Parkplatz vor ansprechender Kulisse: Wenn die IFG-Anlage an der Jahnstraße beizeiten eine deutlich höhere Kapazität erhalten soll, kann das wahrscheinlich nur durch Aufstockung mit einem Oberdeck gelingen. SPD und Grüne warnen allerdings vor zu rigorosen Plänen, die diesen Ausblick auf die Stadtsilhouette beeinträchtigen könnten.
Eberl
Ingolstadt

Eine Abkehr von den bisherigen Tagespauschalen auf den IFG-Parkplätzen bzw. in den Parkhäusern und Tiefgaragen der städtischen Tochtergesellschaft wäre mit erheblichen Gebührenausfällen verbunden. Auf Basis der letztjährigen Werte wurde errechnet, dass eine Änderung mit einem Einnahmeverlust von rund 280 000 Euro einhergehen würde.

Bislang (und auch weiterhin) müssen Autofahrer, die ihren Wagen über Nacht auf einem IFG-Parkplatz stehen lassen, die Tagespauschalen für den Anfahrts- und den Abfahrtstag zahlen, obwohl sie das Fahrzeug in der Summe meistens keine 24 Stunden abgestellt haben. SPD-Fraktionschef Achim Werner hatte argumentiert, dass hier letztlich für nicht erbrachte Leistungen gezahlt werden müsse; ein 24-Stunden-Ticket sei einfach gerechter.

Oberbürgermeister Christian Lösel (CSU) führte im Verwaltungsrat allerdings ins Feld, dass die IFG Gebührenausfälle durch eine Neuregelung wahrscheinlich durch allgemeine Erhöhungen der Parkgebühren auffangen müsse. Lösel schloss eine Bevorzugung weniger zum Nachteil aller Parkplatznutzer aber kategorisch aus. Dieser Auffassung schloss sich dann auch die große Mehrheit der Verwaltungsräte an.

Zwei andere Beratungspunkte, die auf einen bereits vor einigen Wochen gestellten CSU-Antrag zurückgingen, sind im IFG-Kontrollgremium nach Erörterung der möglichen Konsequenzen (auch finanzieller Art) praktisch einkassiert worden. Zum einen gelangte man mehrheitlich zu der Auffassung, dass die Einführung eines Halbstundentaktes in den Tiefgaragen und am Hallenbadparkplatz (jährliche geschätzte Mindereinnahmen: rund 230 000 Euro) nicht wünschenswert sein kann.
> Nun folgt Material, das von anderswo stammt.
(* ===== verification/SyncEngine.v ===== *)
(** * SyncEngine: the static print loop of [RunFull]

    Models [RunFull] of [src/src/individualCommands.cpp] (lines 824-1124):
    one Rocq function per frame of the [while (window.isOpen())] loop,
    on an explicit [RunState] record holding the loop variables of the
    C++ function, and the run lifecycle around it (directory listing,
    first preload, controller initialisation, shutdown).

    Everything the loop observes from outside is an input of the tick:
    the window's close request, the abort flag, the clock, whether the
    asynchronous [moveStage] task is ready when polled, and whether a
    texture load succeeds. What the loop does to the outside world is an
    [Event] of the trace it returns. Logging is not modelled; the
    variables that only gate log lines ([filenameLogged], [inLightPhase],
    [phaseStartTime], [darkDisplayCount]) are therefore left out. *)

From Stdlib Require Import String List ZArith Lia Bool.
From S2P Require Import Prelude.
Import ListNotations.
Local Open Scope Z_scope.

Module RunFull.

(** The arguments of [RunFull] that the loop reads. *)
Record RunParams : Type := mkParams {
  maxImageDisplayCount : Z;     (* frames per exposure after the initial layers *)
  mindarktime : Z;              (* ms *)
  initialExposureCounter : Z;   (* frames per exposure of the initial layers *)
  initialLayers : Z
}.

(** The loop variables of [RunFull]. [texture0]/[texture1] record which
    image index each of [textures[0]], [textures[1]] holds. *)
Record RunState : Type := mkRunState {
  displayImage : bool;
  imageDisplayCount : Z;
  currentLayer : Z;
  inInitialPhase : bool;
  currentImageIndex : nat;
  currentTextureIndex : Z;
  texture0 : option nat;
  texture1 : option nat;
  nextImageLoaded : bool;
  isNextImageLoading : bool;
  allImagesShown : bool;
  isStageThreadRunning : bool;
  darkTimeStart : Z
}.
(* ===== verification/DynamicEngine.v ===== *)
(** * DynamicEngine: the print loop of [RunFullDynamic]

    Models [RunFullDynamic] of [src/src/individualCommands.cpp] (lines
    1299-1645). The function shares its set-up, its loop variables, its
    dark branch and its shutdown with [RunFull] (module [RunFull] of
    SyncEngine.v): these are reused as they are. What differs is
    modelled here:
    - the settings table ([readSettingsOrdered]'s result, module
      [LayerSettingsTable]) is walked group by group (lines 1446-1609);
      each group sets the LED current to [static_cast<U8>(intensity)],
      resets [layercounter] and runs the inner
      [while (layercounter <= layerCount)] loop;
    - the exposure threshold is the group's [exposureTime] and the dark
      time its [darkTime]; there is no initial phase;
    - [layercounter] is incremented by the buffer swap;
    - the window's events are polled once, before the groups;
    - the [break] after the last image leaves only the inner loop: the
      next group starts with the same state.

    The informational first loop over the table (lines 1303-1324) only
    writes to [std::cout] and sleeps; it is not modelled. *)

From Stdlib Require Import String Ascii List ZArith Lia Bool.
From S2P Require Import Prelude SyncEngine LayerSettingsTable.
Import ListNotations.
Local Open Scope Z_scope.

Module RunFullDynamic.
Import RunFull LayerSettingsTable.

Section Group.
Context (len : nat).

(** The light branch (lines 1465-1523), after the abort check: as in
    [RunFull], with the group's [exposureTime] as threshold and no
    initial phase ([inInitialPhase] is never updated). *)
Definition dyn_light_frame (maxImageDisplayCount : Z) (i : TickInput) (st : RunState)
    : RunState * list Event :=
  let cnt := imageDisplayCount st + 1 in
  let reached := maxImageDisplayCount <=? cnt in
  ({| displayImage := negb reached;
      imageDisplayCount := if reached then 0 else cnt;
      currentLayer := if reached then currentLayer st + 1 else currentLayer st;
      inInitialPhase := inInitialPhase st;
      currentImageIndex := currentImageIndex st;
      currentTextureIndex := currentTextureIndex st;
      texture0 := texture0 st; texture1 := texture1 st;
      nextImageLoaded := nextImageLoaded st;
      isNextImageLoading := isNextImageLoading st;
      allImagesShown := allImagesShown st;
      isStageThreadRunning := isStageThreadRunning st;
      darkTimeStart := if reached then now i else darkTimeStart st |},
   PresentImage (currentTextureIndex st) (texture st (currentTextureIndex st))
     :: if reached then [QueryPosition] else []).

(** The dark branch (lines 1525-1599): the launch, preload and poll
    steps of [RunFull], then the swap with the group's [darkTime], which
    also counts the layer ([layercounter++], line 1593). *)
Definition dyn_dark_frame (darkDuration : Z) (i : TickInput) (layercounter : Z)
    (st : RunState) : RunState * Z * list Event :=
  let '(s1, e1) := dark_launch st in
  let '(s2, e2) := dark_preload len i s1 in
  let '(s3, e3) := dark_poll i s2 in
  if swap_ready darkDuration i s3 then
    let '(s4, e4) := swap_buffers s3 in
    (s4, layercounter + 1, PresentBlank :: e1 ++ e2 ++ e3 ++ e4)
  else (s3, layercounter, PresentBlank :: e1 ++ e2 ++ e3).

(** One iteration of the inner loop (lines 1463-1605). *)
Definition dyn_tick (s : LayerSettings) (i : TickInput) (layercounter : Z) (st : RunState)
    : Control * Z * RunState * list Event :=
  if displayImage st && abortFlag i then (Return, layercounter, st, [])
  else
    let '(st', lc', ev) :=
      if displayImage st then
        let '(s', e) := dyn_light_frame (exposureTime s) i st in (s', layercounter, e)
      else dyn_dark_frame (darkTime s) i layercounter st in
    if allImagesShown st' && negb (displayImage st') then
      (Break, lc', st', ev ++ [SetCurrent 0])
    else (Continue, lc', st', ev).

(** How the inner loop of a group ends. [t] is the next frame. *)
Inductive GroupEnd : Type :=
| GAborted (st : RunState)                     (* the [return] of the abort *)
| GDone (t : nat) (lc : Z) (st : RunState)     (* [layercounter > layerCount] *)
| GBreak (t : nat) (lc : Z) (st : RunState)    (* the [break] after the last image *)
| GOutOfFuel (st : RunState).

(** [while (layercounter <= layerCount)] (line 1462), frames [t],
    [t+1], ... of [env], at most [fuel] of them. *)
Fixpoint group_loop (s : LayerSettings) (layerCount : Z) (env : nat -> TickInput)
    (fuel t : nat) (lc : Z) (st : RunState) : GroupEnd * list Event :=
  if lc <=? layerCount then
    match fuel with
    | O => (GOutOfFuel st, [])
    | S f =>
        let '(c, lc', st', ev) := dyn_tick s (env t) lc st in
        match c with
        | Return => (GAborted st', ev)
        | Break => (GBreak (S t) lc' st', ev)
        | Continue =>
            let '(r, ev') := group_loop s layerCount env f (S t) lc' st' in (r, ev ++ ev')
        end
    end
  else (GDone t lc st, []).

Inductive DynEnd : Type :=
| DAborted (st : RunState)
| DExited (st : RunState)
| DOutOfFuel (st : RunState).

(** [for (const auto& setting : orderedSettings)] (lines 1446-1609):
    apply the group's current, reset [layercounter], run the inner
    loop; each group has at most [fuel] frames. *)
Fixpoint run_groups (env : nat -> TickInput) (fuel t : nat) (gs : Table) (st : RunState)
    : DynEnd * list Event :=
  match gs with
  | [] => (DExited st, [])
  | (s, layerCount) :: r =>
      let '(g, ev) := group_loop s layerCount env fuel t 0 st in
      let ev0 := SetCurrent (to_U8 (intensity s)) :: ev in
      match g with
      | GAborted st' => (DAborted st', ev0)
      | GOutOfFuel st' => (DOutOfFuel st', ev0)
      | GDone t' _ st' | GBreak t' _ st' =>
          let '(d, ev') := run_groups env fuel t' r st' in (d, ev0 ++ ev')
      end
  end.

End Group.

(** The code after the groups (lines 1613-1641), written as in
    [RunFull]: join a move in flight, query the position, home, close
    the port and the window. *)
Definition dyn_shutdown (st : RunState) : list Event :=
  (if isStageThreadRunning st then [JoinMove] else [])
    ++ [QueryPosition; HomeStage; CloseStage; CloseWindow].
(** C22: a reply that arrives in one piece before the timeout, with its
    terminator among the first [maxNbBytes] bytes, is returned up to and
    including the terminator, and the bytes after it that were read in
    the same chunk are lost: only what lies beyond [maxNbBytes] stays in
    the port. *)
Theorem readString_reply (e : ReadEnv) (fc : ascii) (max T : nat) (p : Port)
    (reply rest : list ascii) :
  isOpen p = true -> rx p = [] -> arrivals e 0 = reply ++ fc :: rest ->
  has_byte fc reply = false -> (S (length reply) <= max)%nat -> (elapsed e 0 <= Z.of_nat T)%Z ->
  fst (readString e fc max T p) = Some (Received (S (length reply)), reply ++ [fc]) /\
  rx (snd (readString e fc max T p)) = skipn max (reply ++ fc :: rest).
Proof.
  intros Ho Hrx Ha Hfc Hlen HT. unfold readString. rewrite readString_loop_S. cbv zeta.
  assert (Hm : (0 <? max)%nat = true) by (apply Nat.ltb_lt; lia). simpl length. rewrite Hm.
  assert (Ht : (Z.of_nat T <? elapsed e 0)%Z = false) by (apply Z.ltb_ge; lia). rewrite Ht.
  unfold available, receive, with_rx. rewrite Ho, Hrx, Ha. simpl isOpen; simpl rx. simpl app.
  rewrite length_app; simpl length.
  assert (Hav : (0 <? length reply + S (length rest))%nat = true) by (apply Nat.ltb_lt; lia).
  rewrite Hav. unfold read; simpl rx.
  rewrite (upto_firstn fc reply rest) by (auto; lia). simpl. rewrite length_app; simpl.
  split; [repeat f_equal; lia|].
  rewrite Nat.sub_0_r.
  destruct (Nat.le_ge_cases max (length reply + S (length rest))) as [H|H].
  - rewrite Nat.min_r by exact H. reflexivity.
  - rewrite Nat.min_l by exact H. rewrite !skipn_all2 by (rewrite length_app; simpl; lia).
    reflexivity.
Qed.

Lemma readString_reply_witness :
  let e := mkReadEnv (fun _ => 0%nat) (fun _ => ["1"; "T"; "S"; NL; "x"]%char) in
  let p := mkPort true [] [] 0 in
  fst (readString e NL 63 20 p) = Some (Received 4, ["1"; "T"; "S"; NL]%char) /\
  rx (snd (readString e NL 63 20 p)) = [].
Proof.
  exact (readString_reply (mkReadEnv (fun _ => 0%nat) (fun _ => ["1"; "T"; "S"; NL; "x"]%char))
           NL 63 20 (mkPort true [] [] 0) ["1"; "T"; "S"]%char ["x"%char]
           eq_refl eq_refl eq_refl eq_refl ltac:(simpl; lia) ltac:(vm_compute; discriminate)).
Defined.

(** The polling loop only reads: it leaves what was written, the read
    count and the open flag alone. *)
Lemma readString_loop_port (e : ReadEnv) (fc : ascii) (max : nat) (T : Z) (f k : nat)
    (recv : list ascii) (p : Port) :
  let p' := snd (readString_loop e fc max T f k recv p) in
  wire p' = wire p /\ reads p' = reads p /\ isOpen p' = isOpen p.
Proof.
  revert k recv p. induction f as [|f IH]; intros k recv p;
    [simpl; unfold receive; destruct (isOpen p) eqn:Ho; destruct (_ <? _)%nat; simpl; auto|].
  rewrite readString_loop_S. cbv zeta.
  assert (R : forall q, wire (receive (arrivals e k) q) = wire q /\
                        reads (receive (arrivals e k) q) = reads q /\
                        isOpen (receive (arrivals e k) q) = isOpen q)
    by (intros q; unfold receive; destruct (isOpen q) eqn:Q; simpl; auto).
  destruct (R p) as (R1 & R2 & R3).
  destruct (_ <? max)%nat; [|simpl; auto].
  destruct (_ <? _)%Z; [simpl; auto|].
  destruct (0 <? _)%nat; [unfold read; destruct (upto fc _); [simpl; unfold with_rx; simpl; auto|]|];
    match goal with
    | |- context [readString_loop e fc max T f (S k) ?r ?q] =>
        destruct (IH (S k) r q) as (A & B & C); simpl in A, B, C; rewrite A, B, C
    end; unfold with_rx; simpl; auto.
Qed.

Lemma cstr_no_nul (b : list ascii) : has_byte "000"%char b = false -> cstr b = string_of_list_ascii b.
Proof.
  induction b as [|c b IH]; [reflexivity|]. intros H. unfold has_byte in *.
  cbn [existsb] in H. apply orb_false_iff in H as [Hc H]. cbn [cstr string_of_list_ascii].
  rewrite Ascii.eqb_sym, Hc, IH by exact H. reflexivity.
Qed.

(** [SerialRead] of a reply that arrives in one piece: the line, and the
    port with the bytes beyond the buffer left over. *)
Lemma SerialRead_reply (dev : nat -> ReadEnv) (p : Port) (reply rest : list ascii) :
  isOpen p = true -> rx p = [] -> arrivals (dev (reads p)) 0 = reply ++ NL :: rest ->
  has_byte NL reply = false -> has_byte "000"%char reply = false ->
  (S (length reply) <= 63)%nat -> (elapsed (dev (reads p)) 0 <= 20)%Z ->
  SerialRead dev p =
    (string_of_list_ascii (reply ++ [NL]),
     mkPort true (skipn 63 (reply ++ NL :: rest)) (wire p) (S (reads p))).
Proof.
  intros Ho Hrx Ha Hnl Hnul Hlen HT. unfold SerialRead.
  destruct (readString_reply (dev (reads p)) NL 63 20 p reply rest Ho Hrx Ha Hnl Hlen HT)
    as [R1 R2].
  pose proof (readString_loop_port (dev (reads p)) NL 63 20 (S (S (20 / 5))) 0 [] p)
    as (P1 & P2 & P3).
  unfold readString in *.
  destruct (readString_loop _ _ _ _ _ _ _ _) as [res p'] eqn:E.
  cbn [fst snd] in R1, R2, P1, P2, P3. subst res.
  rewrite cstr_no_nul.
  - unfold next_read. rewrite R2, P1, P2, P3, Ho. reflexivity.
  - unfold has_byte in *. rewrite existsb_app, Hnul. reflexivity.
Qed.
Zum anderen ist die Idee, in der Theatertiefgarage besondere Parkplätze für breite SUV anzubieten – wie bereits gestern kurz berichtet – erst einmal auf Eis gelegt worden. Die Kosten für die technische Umsetzung in Höhe von rund 44 000 Euro wären hier wohl noch das kleinere Problem, und die dann wohl nötigen höheren Parkgebühren für die Nutzer wären wohl auch politisch durchsetzbar. Knackpunkt aber wäre die Kontrolle in der Praxis: Wer sollte verhindern, dass sich SUV-Fahrer nach wie vor auf günstigere Plätze stellen und dort weiterhin andere Nutzer behindern? Für OB Lösel war eines schon klar: „Wenn wir dafür dann Personal benötigen, macht es keinen Sinn mehr.“

Kommen wird indes wohl früher oder später eine Erweiterung des Parkplatzes am Hallenbad – wahrscheinlich durch eine Aufstockung mit einem Oberdeck. Der Verwaltungsrat hat der IFG jetzt freie Hand gegeben, bei einem Kostenrahmen von 30 000 Euro mehrere Studien (noch keine Planung!) zu diesem Thema erstellen zu lassen. Grünen-Sprecherin Petra Kleine bat zwar um Prüfung, ob nicht auch eine ebenerdige Erweiterung der Fläche an der Jahnstraße infrage kommen kann, doch ist die Gewinnung von vielen neuen Stellplätzen nach Mehrheitsmeinung im Gremium so kaum vorstellbar. Auch Manfred Schuhmann (SPD) warnte vor einer rigorosen Aufstockung, die den Blick auf die Stadtsilhouette vom Künettegraben aus verstellen würde. In die Tiefe wird man an dieser Stelle mit Rücksicht auf den archäologisch bedeutsamen Untergrund (Festungsanlagen) kaum gehen können.

Alle Beratungspunkte zur Parkplatzsituation wurden übrigens erst auf Antrag von BGI-Fraktionschef Christian Lange in öffentlicher Sitzung behandelt. Die Verwaltung hatte sie – obgleich allesamt für die Bürger von Bedeutung – auf die Tagesordnung für den nichtöffentlichen Teil gesetzt.